Definition handleListDevices : http_handler := λ _ _,
  or_500 ListDevices (λ devices, Ret (respond 200 (V_devices devices))).

Definition handleDeleteDevice : http_handler := λ r a,
  with_identity a (λ identity, done_or_500 (DeleteDevice (URLParam r "id") (principal identity))).

(** ** Agents *)

Inductive verification := Verified (device : Device) | StoreUnavailable | NotVerified.

Definition verifyDevice (serial endpointID fingerprint : string) (timestamp : Z) (signature payload : string) :
    prog storeE verification :=
  let! now := nowUnix in
  if negb (Fresh timestamp now) then Ret NotVerified else
  let! found := GetDeviceBySerial serial in
  Ret (match found with
       | Err _ => StoreUnavailable
       | Ok device =>
         match usable_device device with
         | None => NotVerified
         | Some d =>
           if negb (bool_decide (Device_EndpointID d = endpointID)) ||
              negb (bool_decide (Device_SSHHostKeyFingerprint d = fingerprint))
           then NotVerified else
           match Verify (Device_DevicePublicKey d) payload signature with
           | Some _ => NotVerified
           | None => Verified d
           end
         end
       end).

Definition device_unavailable : Response := writeError 503 "device state unavailable".
Definition device_unauthorized : Response := writeError 401 "device authentication failed".

Definition with_device (p : prog storeE verification) (k : Device → prog storeE Response) : prog storeE Response :=
  let! v := p in
  match v with
  | Verified device => k device
  | StoreUnavailable => Ret device_unavailable
  | NotVerified => Ret device_unauthorized
  end.

Record heartbeat_request := mkHeartbeat {
  hb_Status : string; hb_Serial : string; hb_EndpointID : string; hb_Fingerprint : string; hb_Timestamp : Z;
  hb_Signature : string; hb_Discovery : option DeviceDiscovery }.

Definition heartbeat_fields : list (struct_field heartbeat_request) :=
  let mk := mkHeartbeat in
  [at_field "service_status" hb_Status (λ x q, mk x (hb_Serial q) (hb_EndpointID q) (hb_Fingerprint q) (hb_Timestamp q) (hb_Signature q) (hb_Discovery q)) decode_string;
   at_field "serial" hb_Serial (λ x q, mk (hb_Status q) x (hb_EndpointID q) (hb_Fingerprint q) (hb_Timestamp q) (hb_Signature q) (hb_Discovery q)) decode_string;
   at_field "endpoint_id" hb_EndpointID (λ x q, mk (hb_Status q) (hb_Serial q) x (hb_Fingerprint q) (hb_Timestamp q) (hb_Signature q) (hb_Discovery q)) decode_string;
   at_field "ssh_host_key_fingerprint" hb_Fingerprint (λ x q, mk (hb_Status q) (hb_Serial q) (hb_EndpointID q) x (hb_Timestamp q) (hb_Signature q) (hb_Discovery q)) decode_string;
   at_field "timestamp" hb_Timestamp (λ x q, mk (hb_Status q) (hb_Serial q) (hb_EndpointID q) (hb_Fingerprint q) x (hb_Signature q) (hb_Discovery q)) decode_int64;
   at_field "signature" hb_Signature (λ x q, mk (hb_Status q) (hb_Serial q) (hb_EndpointID q) (hb_Fingerprint q) (hb_Timestamp q) x (hb_Discovery q)) decode_string;
   at_field "discovery" hb_Discovery (λ x q, mk (hb_Status q) (hb_Serial q) (hb_EndpointID q) (hb_Fingerprint q) (hb_Timestamp q) (hb_Signature q) x)
     (decode_pointer (mkDeviceDiscovery None None) (decode_struct discovery_fields))].

Definition zero_heartbeat : heartbeat_request := mkHeartbeat "" "" "" "" 0 "" None.

Definition heartbeat_text (q : heartbeat_request) : string :=
  HeartbeatPayload (hb_Serial q) (hb_EndpointID q) (hb_Fingerprint q) (hb_Timestamp q) (hb_Status q) (hb_Discovery q).

Definition handleHeartbeat : http_handler := λ r _,
  body (decode_struct heartbeat_fields) zero_heartbeat r (λ req,
  with_device (verifyDevice (hb_Serial req) (hb_EndpointID req) (hb_Fingerprint req) (hb_Timestamp req) (hb_Signature req)
                 (heartbeat_text req)) (λ device,
  let direct := hb_Discovery req ≫= (λ d, elements (DD_DirectAddresses d)) in
  let relays := hb_Discovery req ≫= (λ d, elements (DD_RelayURLs d)) in
  let! touched := TouchDevice (Device_ID device) (Device_HostID device) (hb_EndpointID req) (hb_Fingerprint req)
    (hb_Status req) direct relays in
  match touched with
  | Some _ => Ret device_unavailable
  | None =>
    if bool_decide (hb_Status req = "healthy") then
      let! renewed := RenewRelayAccessGrant (Device_HostID device) (strings.ToLowerASCII (hb_EndpointID req))
        ("device:" +:+ Device_SerialNumber device) 300 in
      Ret (match renewed with
           | Err _ => writeError 500 "could not renew device relay admission" | Ok _ => writeStatus "ok" end)
    else Ret (writeStatus "ok")
  end)).

(** The identity an agent sends in its headers. *)
Record device_headers := mkDeviceHeaders {
  dh_serial : string; dh_endpointID : string; dh_fingerprint : string; dh_timestamp : option Z; dh_signature : string }.

Definition headers_of (r : Request) : device_headers :=
  mkDeviceHeaders (Header r "X-Ternal-Device-Serial") (Header r "X-Ternal-Device-Endpoint-Id")
    (Header r "X-Ternal-Device-Ssh-Host-Key-Fingerprint") (strconv.ParseInt (Header r "X-Ternal-Device-Timestamp"))
    (Header r "X-Ternal-Device-Signature").

(** [text] is the signed text, given the timestamp. *)
Definition verified_headers (r : Request) (text : Z → string) (k : Device → prog storeE Response) : prog storeE Response :=
  let h := headers_of r in
  match dh_timestamp h with
  | None => Ret device_unauthorized
  | Some timestamp =>
    with_device (verifyDevice (dh_serial h) (dh_endpointID h) (dh_fingerprint h) timestamp (dh_signature h) (text timestamp)) k
  end.

Definition handleAgentAuthorizedKeys : http_handler := λ r _,
  let sshUser := Query r "ssh_user" in
  let h := headers_of r in
  verified_headers r (λ timestamp, AuthorizedKeysPayload (dh_serial h) (dh_endpointID h) (dh_fingerprint h) timestamp sshUser) (λ device,
  let! x := PublishAuthorizedKeysSnapshot (Device_HostID device) sshUser in
  Ret (match x with
       | Err _ => writeError 500 "internal server error"
       | Ok (text, digestHex, generation) =>
         mkResponse 200 [] [("X-Ternal-Authorized-Keys-Generation", strconv.FormatInt generation);
                            ("X-Ternal-Authorized-Keys-Sha256", digestHex)] (V_text text)
       end)).

Record ack_request := mkAckRequest { ar_SSHUser : string; ar_Generation : Z; ar_SHA256 : string }.

Definition ack_fields : list (struct_field ack_request) :=
  [at_field "ssh_user" ar_SSHUser (λ x q, mkAckRequest x (ar_Generation q) (ar_SHA256 q)) decode_string;
   at_field "generation" ar_Generation (λ x q, mkAckRequest (ar_SSHUser q) x (ar_SHA256 q)) decode_int64;
   at_field "sha256" ar_SHA256 (λ x q, mkAckRequest (ar_SSHUser q) (ar_Generation q) x) decode_string].

Definition handleAgentAuthorizedKeysAck : http_handler := λ r _,
  decoded (Z.to_nat 4096) "invalid acknowledgement" (decode_struct ack_fields) (mkAckRequest "" 0 "") r (λ req,
  let h := headers_of r in
  verified_headers r (λ timestamp, AuthorizedKeysAckPayload (dh_serial h) (dh_endpointID h) (dh_fingerprint h) timestamp
                        (ar_SSHUser req) (ar_Generation req) (ar_SHA256 req)) (λ device,
  let! x := AcknowledgeAuthorizedKeys (Device_HostID device) (ar_SSHUser req) (ar_Generation req) (ar_SHA256 req) in
  Ret (match x with
       | Some _ => writeError 409 "authorized_keys acknowledgement rejected"
       | None => respond 204 V_empty
       end))).

(** ** The relay's listener *)

Definition relaySecretMatches (expected presented : string) : bool := bool_decide (Sum256 expected = Sum256 presented).

Definition relay_decision (status : Z) (allowed : bool) : Response :=
  respond status (V_text (if allowed then "true" else "false")).

Definition handleRelayAccess : http_handler := λ r _,
  if bool_decide (server_relayToken s = "") then Ret (relay_decision 503 false) else
  let authHeader := Header r "Authorization" in
  let token := strings.TrimPrefix authHeader "Bearer " in
  if bool_decide (token = authHeader) || negb (relaySecretMatches (server_relayToken s) token)
  then Ret (relay_decision 401 false) else
  let endpointID := Header r "X-Iroh-Nodeid" in
  if bad_endpoint endpointID then Ret (relay_decision 400 false) else
  let! x := RelayEndpointAllowed (strings.ToLowerASCII endpointID) in
  Ret (match x with
       | Err _ => relay_decision 500 false
       | Ok true => relay_decision 200 true
       | Ok false => relay_decision 403 false
       end).

(** ** Health, sessions and settings *)

Definition handleHealth : http_handler := λ _ _, Ret (writeStatus "ok").

Definition handleMetrics : http_handler := λ _ _,
  Ret (mkResponse 200 [] [("Content-Type", "text/plain; version=0.0.4; charset=utf-8")]
         (V_text (strings.Join ["# HELP ternal_up Whether the Ternal API process is serving requests.";
                                "# TYPE ternal_up gauge"; "ternal_up 1"; ""] (String newline "")))).

Definition handleOIDCConfig : http_handler := λ _ _,
  let c := server_auth s in
  Ret (respond 200 (V_oidc_config (Config_Issuer c) (Config_ClientID c) (Config_RedirectURL c) (Config_AdminGroup c)
                      (Config_GroupsClaim c) (server_devHeaders s))).

Definition handleSession : http_handler := λ _ a,
  Ret (match a with
       | None => respond 200 V_anonymous
       | Some a => respond 200 (V_identity (Auth_User a) (Auth_IsAdmin a) (Auth_CSRFToken a))
       end).

Definition handleLogout : http_handler := λ r _,
  match CookieNamed r SessionCookie with
  | None => Ret (writeError 401 "unauthorized")
  | Some cookie =>
    let! session := VerifySession cookie (server_sessionKey s) in
    match session with
    | Err _ => Ret (writeError 401 "unauthorized")
    | Ok session =>
      if negb (server_hasStore s) then Ret (writeError 401 "unauthorized") else
      let! x := RevokeSession cookie (Session_ExpiresAt session) in
      Ret (match x with
           | Some _ => writeError 500 "session revocation failed"
           | None => mkResponse 200 [ClearSessionCookie (SecureCookies (server_auth s))] [] (V_status "ok")
           end)
    end
  end.

End api.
· · · · ·
• [Problem requirements] Starting at the line that has "NotVerified => Ret device_unauthorized" and ending at the line that has "with_device (verifyDevice (hb_Serial", please write out the lines above exactly, leaving out all others.

• [Answer below]
  | NotVerified => Ret device_unauthorized
  end.

Record heartbeat_request := mkHeartbeat {
  hb_Status : string; hb_Serial : string; hb_EndpointID : string; hb_Fingerprint : string; hb_Timestamp : Z;
  hb_Signature : string; hb_Discovery : option DeviceDiscovery }.

Definition heartbeat_fields : list (struct_field heartbeat_request) :=
  let mk := mkHeartbeat in
  [at_field "service_status" hb_Status (λ x q, mk x (hb_Serial q) (hb_EndpointID q) (hb_Fingerprint q) (hb_Timestamp q) (hb_Signature q) (hb_Discovery q)) decode_string;
   at_field "serial" hb_Serial (λ x q, mk (hb_Status q) x (hb_EndpointID q) (hb_Fingerprint q) (hb_Timestamp q) (hb_Signature q) (hb_Discovery q)) decode_string;
   at_field "endpoint_id" hb_EndpointID (λ x q, mk (hb_Status q) (hb_Serial q) x (hb_Fingerprint q) (hb_Timestamp q) (hb_Signature q) (hb_Discovery q)) decode_string;
   at_field "ssh_host_key_fingerprint" hb_Fingerprint (λ x q, mk (hb_Status q) (hb_Serial q) (hb_EndpointID q) x (hb_Timestamp q) (hb_Signature q) (hb_Discovery q)) decode_string;
   at_field "timestamp" hb_Timestamp (λ x q, mk (hb_Status q) (hb_Serial q) (hb_EndpointID q) (hb_Fingerprint q) x (hb_Signature q) (hb_Discovery q)) decode_int64;
   at_field "signature" hb_Signature (λ x q, mk (hb_Status q) (hb_Serial q) (hb_EndpointID q) (hb_Fingerprint q) (hb_Timestamp q) x (hb_Discovery q)) decode_string;
   at_field "discovery" hb_Discovery (λ x q, mk (hb_Status q) (hb_Serial q) (hb_EndpointID q) (hb_Fingerprint q) (hb_Timestamp q) (hb_Signature q) x)
     (decode_pointer (mkDeviceDiscovery None None) (decode_struct discovery_fields))].

Definition zero_heartbeat : heartbeat_request := mkHeartbeat "" "" "" "" 0 "" None.

Definition heartbeat_text (q : heartbeat_request) : string :=
  HeartbeatPayload (hb_Serial q) (hb_EndpointID q) (hb_Fingerprint q) (hb_Timestamp q) (hb_Status q) (hb_Discovery q).

Definition handleHeartbeat : http_handler := λ r _,
  body (decode_struct heartbeat_fields) zero_heartbeat r (λ req,
  with_device (verifyDevice (hb_Serial req) (hb_EndpointID req) (hb_Fingerprint req) (hb_Timestamp req) (hb_Signature req)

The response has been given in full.